TASK BRIEF |
Look in the material below for the line holding "(~ (Forall (holds". Set it down exactly, with each later line up to and including the line holding "(exists e, r = Err e /\ condition_error e = true".

THE DATA |
☆ ☆ ☆ ☆ ☆
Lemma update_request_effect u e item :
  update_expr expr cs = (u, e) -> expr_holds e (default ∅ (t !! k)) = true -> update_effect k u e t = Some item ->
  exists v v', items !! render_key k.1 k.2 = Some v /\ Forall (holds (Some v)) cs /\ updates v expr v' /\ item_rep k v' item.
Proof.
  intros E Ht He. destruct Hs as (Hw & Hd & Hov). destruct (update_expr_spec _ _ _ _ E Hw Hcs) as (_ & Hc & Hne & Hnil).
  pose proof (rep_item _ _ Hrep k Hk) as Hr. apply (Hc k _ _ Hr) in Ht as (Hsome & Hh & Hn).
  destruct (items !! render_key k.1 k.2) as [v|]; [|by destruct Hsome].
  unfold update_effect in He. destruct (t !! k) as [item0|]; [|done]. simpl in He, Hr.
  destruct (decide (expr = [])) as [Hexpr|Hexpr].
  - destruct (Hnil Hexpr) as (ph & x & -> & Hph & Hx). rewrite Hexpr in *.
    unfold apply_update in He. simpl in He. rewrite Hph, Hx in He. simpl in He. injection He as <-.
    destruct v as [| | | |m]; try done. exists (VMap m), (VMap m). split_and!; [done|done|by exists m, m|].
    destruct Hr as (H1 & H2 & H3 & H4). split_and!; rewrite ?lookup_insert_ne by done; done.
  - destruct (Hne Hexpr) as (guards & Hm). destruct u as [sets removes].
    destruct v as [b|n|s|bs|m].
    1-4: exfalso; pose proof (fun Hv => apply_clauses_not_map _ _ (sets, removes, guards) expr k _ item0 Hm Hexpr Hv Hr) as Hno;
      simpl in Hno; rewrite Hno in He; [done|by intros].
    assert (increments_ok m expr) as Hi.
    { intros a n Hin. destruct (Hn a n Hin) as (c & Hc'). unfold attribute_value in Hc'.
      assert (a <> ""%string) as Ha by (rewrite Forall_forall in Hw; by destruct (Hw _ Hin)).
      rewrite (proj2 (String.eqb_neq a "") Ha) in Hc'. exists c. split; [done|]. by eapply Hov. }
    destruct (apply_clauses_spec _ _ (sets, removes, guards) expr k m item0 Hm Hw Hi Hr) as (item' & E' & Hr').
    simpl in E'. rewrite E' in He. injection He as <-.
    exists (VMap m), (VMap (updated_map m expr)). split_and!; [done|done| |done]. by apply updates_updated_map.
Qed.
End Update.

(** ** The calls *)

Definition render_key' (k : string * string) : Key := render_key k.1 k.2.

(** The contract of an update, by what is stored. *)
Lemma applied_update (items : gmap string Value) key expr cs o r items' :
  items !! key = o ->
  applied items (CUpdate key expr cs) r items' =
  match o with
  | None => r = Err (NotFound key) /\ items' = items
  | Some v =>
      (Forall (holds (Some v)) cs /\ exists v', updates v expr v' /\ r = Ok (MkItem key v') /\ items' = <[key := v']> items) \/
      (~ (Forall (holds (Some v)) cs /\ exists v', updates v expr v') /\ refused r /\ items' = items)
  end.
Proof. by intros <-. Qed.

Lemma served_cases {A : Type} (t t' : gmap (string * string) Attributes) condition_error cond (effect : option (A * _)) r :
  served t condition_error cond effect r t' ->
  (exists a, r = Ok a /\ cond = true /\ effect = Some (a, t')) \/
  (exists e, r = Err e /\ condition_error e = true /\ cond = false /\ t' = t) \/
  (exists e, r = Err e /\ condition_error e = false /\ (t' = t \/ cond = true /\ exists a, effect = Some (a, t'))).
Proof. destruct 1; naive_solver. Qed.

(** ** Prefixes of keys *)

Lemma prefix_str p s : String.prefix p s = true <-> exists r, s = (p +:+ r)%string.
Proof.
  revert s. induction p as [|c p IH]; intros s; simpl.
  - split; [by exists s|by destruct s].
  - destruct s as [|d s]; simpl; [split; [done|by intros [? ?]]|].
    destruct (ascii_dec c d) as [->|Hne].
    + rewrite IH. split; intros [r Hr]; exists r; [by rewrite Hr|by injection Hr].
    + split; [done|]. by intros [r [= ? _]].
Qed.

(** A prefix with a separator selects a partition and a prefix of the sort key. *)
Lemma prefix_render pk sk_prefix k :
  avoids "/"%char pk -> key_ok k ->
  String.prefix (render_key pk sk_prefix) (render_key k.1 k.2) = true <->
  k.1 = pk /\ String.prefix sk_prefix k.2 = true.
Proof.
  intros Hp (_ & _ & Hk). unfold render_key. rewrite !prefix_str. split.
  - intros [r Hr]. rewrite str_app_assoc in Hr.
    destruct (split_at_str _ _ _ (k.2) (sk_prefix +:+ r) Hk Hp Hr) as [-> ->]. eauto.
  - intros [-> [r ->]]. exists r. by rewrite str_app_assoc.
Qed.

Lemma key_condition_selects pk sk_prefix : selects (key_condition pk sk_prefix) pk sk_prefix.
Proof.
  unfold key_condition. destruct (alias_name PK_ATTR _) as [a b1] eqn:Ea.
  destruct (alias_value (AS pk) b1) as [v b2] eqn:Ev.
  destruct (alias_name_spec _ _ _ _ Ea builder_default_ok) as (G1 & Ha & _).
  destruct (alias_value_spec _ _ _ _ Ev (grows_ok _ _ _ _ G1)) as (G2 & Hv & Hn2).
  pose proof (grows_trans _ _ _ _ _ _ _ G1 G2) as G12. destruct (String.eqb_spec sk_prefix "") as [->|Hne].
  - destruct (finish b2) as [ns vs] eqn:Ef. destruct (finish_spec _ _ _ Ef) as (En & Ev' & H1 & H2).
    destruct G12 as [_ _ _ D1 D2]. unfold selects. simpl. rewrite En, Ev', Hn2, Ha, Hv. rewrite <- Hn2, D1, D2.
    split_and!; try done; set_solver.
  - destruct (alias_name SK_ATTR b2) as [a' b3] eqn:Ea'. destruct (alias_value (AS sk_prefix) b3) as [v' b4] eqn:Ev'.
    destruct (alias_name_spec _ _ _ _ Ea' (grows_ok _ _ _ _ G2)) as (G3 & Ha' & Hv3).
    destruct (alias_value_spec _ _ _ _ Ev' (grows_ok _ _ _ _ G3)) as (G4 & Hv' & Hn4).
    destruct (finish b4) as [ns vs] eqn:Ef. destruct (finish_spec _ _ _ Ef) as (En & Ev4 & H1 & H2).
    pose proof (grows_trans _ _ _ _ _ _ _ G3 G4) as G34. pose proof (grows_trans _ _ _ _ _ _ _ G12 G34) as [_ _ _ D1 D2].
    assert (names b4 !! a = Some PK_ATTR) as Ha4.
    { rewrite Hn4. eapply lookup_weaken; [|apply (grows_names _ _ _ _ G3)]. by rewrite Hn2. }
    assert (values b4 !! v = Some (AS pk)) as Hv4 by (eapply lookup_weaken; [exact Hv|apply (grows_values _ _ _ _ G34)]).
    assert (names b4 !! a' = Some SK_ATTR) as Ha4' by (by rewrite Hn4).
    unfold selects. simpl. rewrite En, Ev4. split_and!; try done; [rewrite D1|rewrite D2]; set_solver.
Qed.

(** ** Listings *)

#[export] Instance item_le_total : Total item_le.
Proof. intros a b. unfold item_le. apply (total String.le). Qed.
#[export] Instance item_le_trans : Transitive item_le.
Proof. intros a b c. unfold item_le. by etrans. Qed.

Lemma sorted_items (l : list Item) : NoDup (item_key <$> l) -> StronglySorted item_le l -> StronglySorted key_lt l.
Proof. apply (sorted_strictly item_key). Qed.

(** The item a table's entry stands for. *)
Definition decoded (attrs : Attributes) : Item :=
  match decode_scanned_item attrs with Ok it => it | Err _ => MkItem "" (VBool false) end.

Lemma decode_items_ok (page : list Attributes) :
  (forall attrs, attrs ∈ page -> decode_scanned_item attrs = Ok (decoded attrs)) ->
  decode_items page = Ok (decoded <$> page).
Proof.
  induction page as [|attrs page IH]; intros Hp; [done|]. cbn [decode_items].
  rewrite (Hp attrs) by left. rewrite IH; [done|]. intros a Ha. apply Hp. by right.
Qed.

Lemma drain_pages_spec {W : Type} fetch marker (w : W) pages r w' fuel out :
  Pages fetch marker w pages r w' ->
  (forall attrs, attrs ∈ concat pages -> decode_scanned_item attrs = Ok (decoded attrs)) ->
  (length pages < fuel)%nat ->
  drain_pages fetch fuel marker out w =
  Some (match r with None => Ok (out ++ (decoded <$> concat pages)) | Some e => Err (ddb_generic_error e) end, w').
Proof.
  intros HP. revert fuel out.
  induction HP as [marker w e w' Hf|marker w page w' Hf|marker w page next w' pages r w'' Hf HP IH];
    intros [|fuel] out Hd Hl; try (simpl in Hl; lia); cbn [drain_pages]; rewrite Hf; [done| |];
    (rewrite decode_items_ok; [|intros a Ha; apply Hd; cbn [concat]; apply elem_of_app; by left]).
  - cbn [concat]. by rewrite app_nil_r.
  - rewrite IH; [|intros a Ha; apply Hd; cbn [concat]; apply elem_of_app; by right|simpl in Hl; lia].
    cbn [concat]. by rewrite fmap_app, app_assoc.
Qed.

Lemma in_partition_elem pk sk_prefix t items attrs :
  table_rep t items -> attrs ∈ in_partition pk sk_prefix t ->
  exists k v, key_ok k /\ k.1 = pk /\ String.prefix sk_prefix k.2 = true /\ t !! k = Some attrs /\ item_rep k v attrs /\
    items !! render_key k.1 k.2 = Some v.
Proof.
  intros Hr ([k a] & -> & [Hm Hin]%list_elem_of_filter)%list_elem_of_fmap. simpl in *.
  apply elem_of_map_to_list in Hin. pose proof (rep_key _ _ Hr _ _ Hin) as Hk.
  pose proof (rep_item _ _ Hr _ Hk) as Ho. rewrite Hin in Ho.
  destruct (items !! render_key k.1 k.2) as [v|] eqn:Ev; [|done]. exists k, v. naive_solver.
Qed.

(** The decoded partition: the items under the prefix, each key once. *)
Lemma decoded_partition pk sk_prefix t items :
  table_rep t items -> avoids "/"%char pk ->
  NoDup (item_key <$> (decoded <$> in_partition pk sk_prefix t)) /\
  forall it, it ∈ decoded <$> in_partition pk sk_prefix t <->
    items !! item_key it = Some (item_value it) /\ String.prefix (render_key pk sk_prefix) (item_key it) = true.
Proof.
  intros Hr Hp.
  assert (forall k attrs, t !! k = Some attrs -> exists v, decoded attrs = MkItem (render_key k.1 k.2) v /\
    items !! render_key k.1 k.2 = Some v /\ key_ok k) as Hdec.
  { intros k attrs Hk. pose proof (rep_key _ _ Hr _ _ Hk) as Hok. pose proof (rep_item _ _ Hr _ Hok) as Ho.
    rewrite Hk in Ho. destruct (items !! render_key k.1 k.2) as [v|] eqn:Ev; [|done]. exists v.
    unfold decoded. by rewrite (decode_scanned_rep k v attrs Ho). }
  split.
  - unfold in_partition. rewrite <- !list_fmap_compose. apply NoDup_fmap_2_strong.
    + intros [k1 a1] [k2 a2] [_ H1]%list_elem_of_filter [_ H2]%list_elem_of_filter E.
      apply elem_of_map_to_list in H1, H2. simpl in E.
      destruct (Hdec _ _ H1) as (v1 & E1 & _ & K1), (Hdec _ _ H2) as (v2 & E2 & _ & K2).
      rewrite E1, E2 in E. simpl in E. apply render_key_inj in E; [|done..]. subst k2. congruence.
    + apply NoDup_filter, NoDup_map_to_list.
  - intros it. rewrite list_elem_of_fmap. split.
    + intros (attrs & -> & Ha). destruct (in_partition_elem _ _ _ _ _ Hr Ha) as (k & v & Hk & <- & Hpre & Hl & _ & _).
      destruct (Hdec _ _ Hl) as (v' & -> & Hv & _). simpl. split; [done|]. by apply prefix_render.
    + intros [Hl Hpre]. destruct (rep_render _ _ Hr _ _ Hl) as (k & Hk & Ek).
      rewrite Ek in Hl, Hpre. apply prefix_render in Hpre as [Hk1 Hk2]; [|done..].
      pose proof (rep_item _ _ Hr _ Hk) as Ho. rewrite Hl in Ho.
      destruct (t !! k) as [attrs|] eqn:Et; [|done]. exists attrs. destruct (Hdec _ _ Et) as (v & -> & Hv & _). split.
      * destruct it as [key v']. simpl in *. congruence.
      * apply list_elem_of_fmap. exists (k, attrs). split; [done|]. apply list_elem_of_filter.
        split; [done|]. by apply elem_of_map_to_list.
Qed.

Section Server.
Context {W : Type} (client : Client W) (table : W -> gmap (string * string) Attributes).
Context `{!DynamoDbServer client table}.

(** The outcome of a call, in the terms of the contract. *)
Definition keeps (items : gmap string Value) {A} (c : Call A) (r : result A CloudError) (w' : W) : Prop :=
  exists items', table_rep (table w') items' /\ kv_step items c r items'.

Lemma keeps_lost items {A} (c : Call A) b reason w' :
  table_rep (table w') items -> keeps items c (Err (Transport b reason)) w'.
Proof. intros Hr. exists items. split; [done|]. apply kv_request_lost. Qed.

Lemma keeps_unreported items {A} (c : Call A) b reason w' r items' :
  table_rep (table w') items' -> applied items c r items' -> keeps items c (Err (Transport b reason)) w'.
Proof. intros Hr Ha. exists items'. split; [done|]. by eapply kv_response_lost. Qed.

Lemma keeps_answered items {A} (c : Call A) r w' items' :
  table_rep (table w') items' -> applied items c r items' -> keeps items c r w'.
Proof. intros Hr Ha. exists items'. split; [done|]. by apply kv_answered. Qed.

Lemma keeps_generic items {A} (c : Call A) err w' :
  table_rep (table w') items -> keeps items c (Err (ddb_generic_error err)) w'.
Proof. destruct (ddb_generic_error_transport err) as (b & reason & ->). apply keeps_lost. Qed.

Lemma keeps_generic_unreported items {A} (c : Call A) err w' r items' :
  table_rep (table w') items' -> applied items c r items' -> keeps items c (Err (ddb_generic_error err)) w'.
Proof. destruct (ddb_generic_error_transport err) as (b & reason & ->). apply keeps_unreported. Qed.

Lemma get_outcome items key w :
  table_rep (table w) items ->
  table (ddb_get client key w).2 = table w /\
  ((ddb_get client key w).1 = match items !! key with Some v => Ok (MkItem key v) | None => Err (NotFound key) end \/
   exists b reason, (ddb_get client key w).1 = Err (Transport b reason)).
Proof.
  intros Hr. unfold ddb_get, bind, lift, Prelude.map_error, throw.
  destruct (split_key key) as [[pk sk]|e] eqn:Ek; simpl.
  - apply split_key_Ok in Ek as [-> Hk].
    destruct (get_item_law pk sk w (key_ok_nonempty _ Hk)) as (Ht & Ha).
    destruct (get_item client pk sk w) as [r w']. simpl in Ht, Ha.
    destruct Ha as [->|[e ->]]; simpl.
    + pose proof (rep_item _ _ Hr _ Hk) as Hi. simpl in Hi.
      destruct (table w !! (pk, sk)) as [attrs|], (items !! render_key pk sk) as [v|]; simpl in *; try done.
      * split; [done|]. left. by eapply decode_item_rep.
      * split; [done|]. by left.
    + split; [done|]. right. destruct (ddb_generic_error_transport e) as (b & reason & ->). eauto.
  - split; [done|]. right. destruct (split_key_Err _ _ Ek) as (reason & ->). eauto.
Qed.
☆ ☆ ☆ ☆ ☆
TASK SOLUTION |
      (~ (Forall (holds (Some v)) cs /\ exists v', updates v expr v') /\ refused r /\ items' = items)
  end.
Proof. by intros <-. Qed.

Lemma served_cases {A : Type} (t t' : gmap (string * string) Attributes) condition_error cond (effect : option (A * _)) r :
  served t condition_error cond effect r t' ->
  (exists a, r = Ok a /\ cond = true /\ effect = Some (a, t')) \/
  (exists e, r = Err e /\ condition_error e = true /\ cond = false /\ t' = t) \/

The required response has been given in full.